On this date in 1961 Clarence Gideon was sentenced to five years in a Florida state prison. What he did next forever changed the American legal system.
Clarence Gideon was a simple man with humble beginnings in Hannibal, Missouri. His father died when he was only three years old. He ran away from home after the eighth grade, living as a homeless drifter. As a teenager, he spent a few years in a reformatory only to be released into the Great Depression. After marrying and eventually settling in Florida, Gideon was arrested on felony theft charges on June 3, 1961.
Not able to afford an attorney, Gideon had no choice but to represent himself during his trial.
THE COURT: “Why do you not have counsel? Did you not know your case was set for trial today?”
GIDEON: “Yes, sir, I knew that it was set for trial today.”
THE COURT: “Why, then, did you not secure counsel and be prepared to go to trial?”
GIDEON: “Your Honor … I request this Court to appoint Counsel to represent me in this trial.”
THE COURT: “Mr. Gideon, I am sorry, but I cannot appoint Counsel to represent you in this case. Under the laws of the State of Florida, the only time the Court can appoint Counsel to represent a Defendant is when that person is charged with a capital offense. I am sorry, but I will have to deny your request to appoint Counsel to defend you in this case.”
Gideon was found guilty and given the maximum sentence, five years in prison. Soon after his arrival in prison, he filed a hand-written pro se petition for writ of certiorari to the United States Supreme Court. He argued that his Sixth Amendment right to Counsel had been violated.
The Court agreed to hear his petition in order to resolve the question of whether the right to counsel in the Sixth Amendment applies to defendants in state court. The Court agreed with Gideon that he was entitled to an attorney to assist him with his defense, and reversed and remanded his case. In writing for the majority, Justice Black stated that “reason and reflection require us to recognize that in our adversary system of criminal justice, any person haled into court, who is too poor to hire a lawyer, cannot be assured a fair trial unless counsel is provided for him.” Gideon’s case was reheard. With the assistance of an attorney who discredited the eyewitness testimony, Gideon was acquitted.
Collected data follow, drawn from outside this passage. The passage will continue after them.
(** The run of [/replayByUcid] that the archive answers with a first
    result that has its identifier. *)
Lemma replayByUcid_answered (fs : Acr.Files) :
  Acr.hasInum first = true ->
  Acr.replayByUcid cfg env fs q
  = let '(rawUrl, proxied) := Acr.buildReplayUrls cfg env inum in
    let row :=
      Acr.payloadOf (Some ucid) None inum (Acr.fieldsObj (Acr.r_fields first))
        proxied None in
    let tr0 := [Acr.EvSearch params; Acr.EvInsertRow row] in
    if Acr.wantsRedirect q then (tr0, fs, Acr.reply 302 (Acr.BRedirect rawUrl))
    else
      let fallback (tr : list Acr.Event) (fs' : Acr.Files)
          (set : list (string * string)) :=
        let '(trR, resp) := Acr.replayHandler cfg env q inum in
        (tr ++ trR, fs', Acr.afterHeaders set resp) in
      if Acr.prefersLocal cfg q then
        let '(trW, fs', wavPath) := Acr.ensureLocalWav cfg env fs inum in
        match wavPath with
        | Onex.Thrown _ => fallback (tr0 ++ trW) fs' []
        | Onex.Returned p =>
            match Acr.streamFile fs' p (Acr.range q) "audio/wav" with
            | Acr.Piped resp => (tr0 ++ trW, fs', resp)
            | Acr.Threw _ set => fallback (tr0 ++ trW) fs' set
            end
        end
      else fallback tr0 fs [].
Proof.
  intros Hi. destruct Hsearch as [Hu Hs Hw Ha]. unfold Acr.replayByUcid.
  rewrite missingOf_none_acr by (repeat constructor; done).
  cbn [length Nat.eqb negb]. rewrite Hw. cbv zeta. rewrite Ha.
  rewrite (mapResultFields_inum Hi).
  rewrite (truthy_nonempty _ (hasInum_nonempty Hi)), strOrEmpty_Some. done.
Qed.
The legacy of Gideon v. Wainwright is apparent every day in courtrooms all over the country. After the 1963 holding in Gideon, public defender offices were created to make the right to an attorney available to most people charged with crimes who could not afford an attorney to represent them. Not only do public defenders provide a basic legal defense, they also recognize the role that substance abuse and mental illness play in the commission of crimes, making appropriate referrals for their clients where necessary. It is hard to imagine our criminal justice system if Clarence Gideon and his Supreme Court appeal never came along.